▸ DATASET CONTENT:
Lemma generateStaticContainers_inv (locationBase : ILocationBase.t)
  (staticAmmoDist : StaticAmmoDist) (s s' : State World)
  (result : list SpawnpointTemplate.t) :
  let name := ILocationBase.Name locationBase in
  let fill c :=
    addLootToContainer c (staticLootField IStaticLootOnMap.staticForced name)
      (IDatabaseTables.loot_staticLoot getTables) staticAmmoDist
      (toLowerCase (ILocationBase.Id locationBase)) in
  generateStaticContainers locationBase staticAmmoDist s = (Ok result, s') ->
  exists all guaranteed filled others,
    staticLootField IStaticLootOnMap.staticContainers name = Some all /\
    getGuaranteedContainers (Some all) = Ok guaranteed /\
    result =
      or_empty (staticLootField IStaticLootOnMap.staticWeapons name) ++
      filled ++ others /\
    Forall2
      (fun c t => exists c' s1 s2,
           fill c s1 = (Ok c', s2) /\ t = IStaticContainerData.template c')
      guaranteed filled.
Proof.
  intros name fill. unfold generateStaticContainers. fold name. intros H.
  apply bind_ok_inv in H. destruct H as (u0 & s0 & _ & H).
  apply bind_ok_inv in H. destruct H as (u1 & s1 & _ & H).
  apply bind_ok_inv in H. destruct H as (r & s2 & Hr & H).
  apply bind_ok_inv in H. destruct H as (u2 & s3 & _ & H).
  apply bind_ok_inv in H. destruct H as (g & s4 & Hg & H).
  apply bind_ok_inv in H. destruct H as (filled & s5 & Hfilled & H).
  apply bind_ok_inv in H. destruct H as (u3 & s6 & _ & H).
  destruct (staticLootField IStaticLootOnMap.staticContainers name) as [all|];
    [|discriminate].
  unfold lift in Hg. inversion Hg as [[Hg' Hs]].
  apply templates_of_inv in Hfilled.
  exists all, g, filled.
  destruct (negb (containerRandomisationEnabled _)).
  - apply bind_ok_inv in H. destruct H as (u4 & s7 & _ & H).
    apply bind_ok_inv in H. destruct H as (others & s8 & _ & H).
    unfold ret in H. inversion H; subst. exists others. auto.
  - apply bind_ok_inv in H. destruct H as (groupData & s7 & _ & H).
    apply bind_ok_inv in H. destruct H as (mapping & s8 & _ & H).
    apply bind_ok_inv in H. destruct H as (others & s9 & _ & H).
    apply bind_ok_inv in H. destruct H as (u5 & s10 & _ & H).
    unfold ret in H. inversion H; subst. exists others. auto.
Qed.

Lemma guaranteed_conditions (c : IStaticContainerData.t) :
  is_one (IStaticContainerData.probability c) = true \/
  SpawnpointTemplate.IsAlwaysSpawn (IStaticContainerData.template c) = true \/
  (exists tpl,
      first_tpl (IStaticContainerData.template c) = Ok tpl /\
      includes containerTypesToNotRandomise tpl = true) ->
  isGuaranteed c = Ok true.
Proof.
  unfold isGuaranteed.
  destruct (is_one _); [reflexivity|].
  destruct (SpawnpointTemplate.IsAlwaysSpawn _); [reflexivity|].
  intros [H|[H|(tpl & -> & H)]]; try discriminate. rewrite H. reflexivity.
Qed.

End Facts.

(** * The claims of the specification *)

Section Claims.
Context {World : Type} {services : Services World}.

(** C9: [getGuaranteedContainers] and [getRandomisableContainersOnMap]
    partition their input.  The two predicates are exact negations of each
    other (they also throw on the same containers, those without a root
    item), so both calls return or both throw, and when they return every
    container of the list is in exactly one of the two results.  They do
    return when every container has its root item. *)
Theorem guaranteed_randomisable_partition (l : list IStaticContainerData.t) :
  (forall x,
      isRandomisable x =
      match isGuaranteed x with
      | Ok b => Ok (negb b)
      | Throw e => Throw e
      end) /\
  match getGuaranteedContainers (Some l), getRandomisableContainersOnMap (Some l) with
  | Ok g, Ok r =>
      Permutation (g ++ r) l /\
      forall x, In x l -> (In x g /\ ~ In x r) \/ (In x r /\ ~ In x g)
  | Throw e, Throw e' => e = e'
  | _, _ => False
  end /\
  ((forall x, In x l ->
      SpawnpointTemplate.Items (IStaticContainerData.template x) <> []) ->
   exists g r,
     getGuaranteedContainers (Some l) = Ok g /\
     getRandomisableContainersOnMap (Some l) = Ok r).
Proof.
  split; [exact isRandomisable_negates|].
  split.
  2:{ intros Hroot. destruct (classified_total l Hroot) as (g & r & Hg & Hr & _).
      eauto. }
  simpl. pose proof (filter_partition l) as P.
  destruct (filter_throwing isGuaranteed l) as [g|e] eqn:Hg,
           (filter_throwing isRandomisable l) as [r|e'] eqn:Hr; try exact P.
  split; [exact P|].
  intros x Hx.
  pose proof (filter_throwing_In _ _ _ Hg x) as Ig.
  pose proof (filter_throwing_In _ _ _ Hr x) as Ir.
  rewrite isRandomisable_negates in Ir.
  apply (Permutation_in x (Permutation_sym P)) in Hx.
  apply in_app_or in Hx. destruct Hx as [Hx|Hx].
  - left. split; [exact Hx|]. intros Hr'.
    apply Ig in Hx. apply Ir in Hr'. destruct Hx as [_ Hx], Hr' as [_ Hr'].
    rewrite Hx in Hr'. discriminate.
  - right. split; [exact Hx|]. intros Hg'.
    apply Ig in Hg'. apply Ir in Hx. destruct Hx as [_ Hx], Hg' as [_ Hg'].
    rewrite Hg' in Hx. discriminate.
Qed.

(** C8: when the count chosen for a group exceeds the number of candidate
    containers, [getContainersByProbabilty] returns the ids of the pool, each
    exactly once, logs the shortfall (wanted against available) and throws
    nothing; the world is left untouched.  The ids of a pool are distinct, as
    the keys of an object are ([getGroupIdToContainerMappings_distinct] for
    the pools the generator builds). *)
Theorem pool_under_supply_returns_whole_pool (groupId : string)
  (containerData : IContainerGroupCount.t) (s : State World) :
  let pool := IContainerGroupCount.containerIdsWithProbability containerData in
  let wanted := IContainerGroupCount.chosenCount containerData in
  NoDup (Object_keys pool) ->
  Z.of_nat (List.length (Object_keys pool)) < wanted ->
  exists ids,
    getContainersByProbabilty groupId containerData s =
      (Ok ids,
       mkState (world s)
         (logs s ++
          [(LogDebug,
            GroupWantsMoreThanPool groupId wanted (List.length (Object_keys pool)))])) /\
    NoDup ids /\
    forall id, In id ids <-> rec_get pool id <> None.
Proof.
  intros pool wanted Hnd Hlt. exists (Object_keys pool).
  split; [|split; [exact Hnd|]].
  - unfold getContainersByProbabilty. fold pool. fold wanted.
    apply Z.ltb_lt in Hlt. rewrite Hlt. reflexivity.
  - intros id. symmetry. apply rec_get_In.
Qed.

▸ WHAT YOU HAVE TO DO: Return all data verbatim.

▸ EXERCISE SOLUTION:
Lemma generateStaticContainers_inv (locationBase : ILocationBase.t)
  (staticAmmoDist : StaticAmmoDist) (s s' : State World)
  (result : list SpawnpointTemplate.t) :
  let name := ILocationBase.Name locationBase in
  let fill c :=
    addLootToContainer c (staticLootField IStaticLootOnMap.staticForced name)
      (IDatabaseTables.loot_staticLoot getTables) staticAmmoDist
      (toLowerCase (ILocationBase.Id locationBase)) in
  generateStaticContainers locationBase staticAmmoDist s = (Ok result, s') ->
  exists all guaranteed filled others,
    staticLootField IStaticLootOnMap.staticContainers name = Some all /\
    getGuaranteedContainers (Some all) = Ok guaranteed /\
    result =
      or_empty (staticLootField IStaticLootOnMap.staticWeapons name) ++
      filled ++ others /\
    Forall2
      (fun c t => exists c' s1 s2,
           fill c s1 = (Ok c', s2) /\ t = IStaticContainerData.template c')
      guaranteed filled.
Proof.
  intros name fill. unfold generateStaticContainers. fold name. intros H.
  apply bind_ok_inv in H. destruct H as (u0 & s0 & _ & H).
  apply bind_ok_inv in H. destruct H as (u1 & s1 & _ & H).
  apply bind_ok_inv in H. destruct H as (r & s2 & Hr & H).
  apply bind_ok_inv in H. destruct H as (u2 & s3 & _ & H).
  apply bind_ok_inv in H. destruct H as (g & s4 & Hg & H).
  apply bind_ok_inv in H. destruct H as (filled & s5 & Hfilled & H).
  apply bind_ok_inv in H. destruct H as (u3 & s6 & _ & H).
  destruct (staticLootField IStaticLootOnMap.staticContainers name) as [all|];
    [|discriminate].
  unfold lift in Hg. inversion Hg as [[Hg' Hs]].
  apply templates_of_inv in Hfilled.
  exists all, g, filled.
  destruct (negb (containerRandomisationEnabled _)).
  - apply bind_ok_inv in H. destruct H as (u4 & s7 & _ & H).
    apply bind_ok_inv in H. destruct H as (others & s8 & _ & H).
    unfold ret in H. inversion H; subst. exists others. auto.
  - apply bind_ok_inv in H. destruct H as (groupData & s7 & _ & H).
    apply bind_ok_inv in H. destruct H as (mapping & s8 & _ & H).
    apply bind_ok_inv in H. destruct H as (others & s9 & _ & H).
    apply bind_ok_inv in H. destruct H as (u5 & s10 & _ & H).
    unfold ret in H. inversion H; subst. exists others. auto.
Qed.

Lemma guaranteed_conditions (c : IStaticContainerData.t) :
  is_one (IStaticContainerData.probability c) = true \/
  SpawnpointTemplate.IsAlwaysSpawn (IStaticContainerData.template c) = true \/
  (exists tpl,
      first_tpl (IStaticContainerData.template c) = Ok tpl /\
      includes containerTypesToNotRandomise tpl = true) ->
  isGuaranteed c = Ok true.
Proof.
  unfold isGuaranteed.
  destruct (is_one _); [reflexivity|].
  destruct (SpawnpointTemplate.IsAlwaysSpawn _); [reflexivity|].
  intros [H|[H|(tpl & -> & H)]]; try discriminate. rewrite H. reflexivity.
Qed.

End Facts.

(** * The claims of the specification *)

Section Claims.
Context {World : Type} {services : Services World}.

(** C9: [getGuaranteedContainers] and [getRandomisableContainersOnMap]
    partition their input.  The two predicates are exact negations of each
    other (they also throw on the same containers, those without a root
    item), so both calls return or both throw, and when they return every
    container of the list is in exactly one of the two results.  They do
    return when every container has its root item. *)
Theorem guaranteed_randomisable_partition (l : list IStaticContainerData.t) :
  (forall x,
      isRandomisable x =
      match isGuaranteed x with
      | Ok b => Ok (negb b)
      | Throw e => Throw e
      end) /\
  match getGuaranteedContainers (Some l), getRandomisableContainersOnMap (Some l) with
  | Ok g, Ok r =>
      Permutation (g ++ r) l /\
      forall x, In x l -> (In x g /\ ~ In x r) \/ (In x r /\ ~ In x g)
  | Throw e, Throw e' => e = e'
  | _, _ => False
  end /\
  ((forall x, In x l ->
      SpawnpointTemplate.Items (IStaticContainerData.template x) <> []) ->
   exists g r,
     getGuaranteedContainers (Some l) = Ok g /\
     getRandomisableContainersOnMap (Some l) = Ok r).
Proof.
  split; [exact isRandomisable_negates|].
  split.
  2:{ intros Hroot. destruct (classified_total l Hroot) as (g & r & Hg & Hr & _).
      eauto. }
  simpl. pose proof (filter_partition l) as P.
  destruct (filter_throwing isGuaranteed l) as [g|e] eqn:Hg,
           (filter_throwing isRandomisable l) as [r|e'] eqn:Hr; try exact P.
  split; [exact P|].
  intros x Hx.
  pose proof (filter_throwing_In _ _ _ Hg x) as Ig.
  pose proof (filter_throwing_In _ _ _ Hr x) as Ir.
  rewrite isRandomisable_negates in Ir.
  apply (Permutation_in x (Permutation_sym P)) in Hx.
  apply in_app_or in Hx. destruct Hx as [Hx|Hx].
  - left. split; [exact Hx|]. intros Hr'.
    apply Ig in Hx. apply Ir in Hr'. destruct Hx as [_ Hx], Hr' as [_ Hr'].
    rewrite Hx in Hr'. discriminate.
  - right. split; [exact Hx|]. intros Hg'.
    apply Ig in Hg'. apply Ir in Hx. destruct Hx as [_ Hx], Hg' as [_ Hg'].
    rewrite Hg' in Hx. discriminate.
Qed.

(** C8: when the count chosen for a group exceeds the number of candidate
    containers, [getContainersByProbabilty] returns the ids of the pool, each
    exactly once, logs the shortfall (wanted against available) and throws
    nothing; the world is left untouched.  The ids of a pool are distinct, as
    the keys of an object are ([getGroupIdToContainerMappings_distinct] for
    the pools the generator builds). *)
Theorem pool_under_supply_returns_whole_pool (groupId : string)
  (containerData : IContainerGroupCount.t) (s : State World) :
  let pool := IContainerGroupCount.containerIdsWithProbability containerData in
  let wanted := IContainerGroupCount.chosenCount containerData in
  NoDup (Object_keys pool) ->
  Z.of_nat (List.length (Object_keys pool)) < wanted ->
  exists ids,
    getContainersByProbabilty groupId containerData s =
      (Ok ids,
       mkState (world s)
         (logs s ++
          [(LogDebug,
            GroupWantsMoreThanPool groupId wanted (List.length (Object_keys pool)))])) /\
    NoDup ids /\
    forall id, In id ids <-> rec_get pool id <> None.
Proof.
  intros pool wanted Hnd Hlt. exists (Object_keys pool).
  split; [|split; [exact Hnd|]].
  - unfold getContainersByProbabilty. fold pool. fold wanted.
    apply Z.ltb_lt in Hlt. rewrite Hlt. reflexivity.
  - intros id. symmetry. apply rec_get_In.
Qed.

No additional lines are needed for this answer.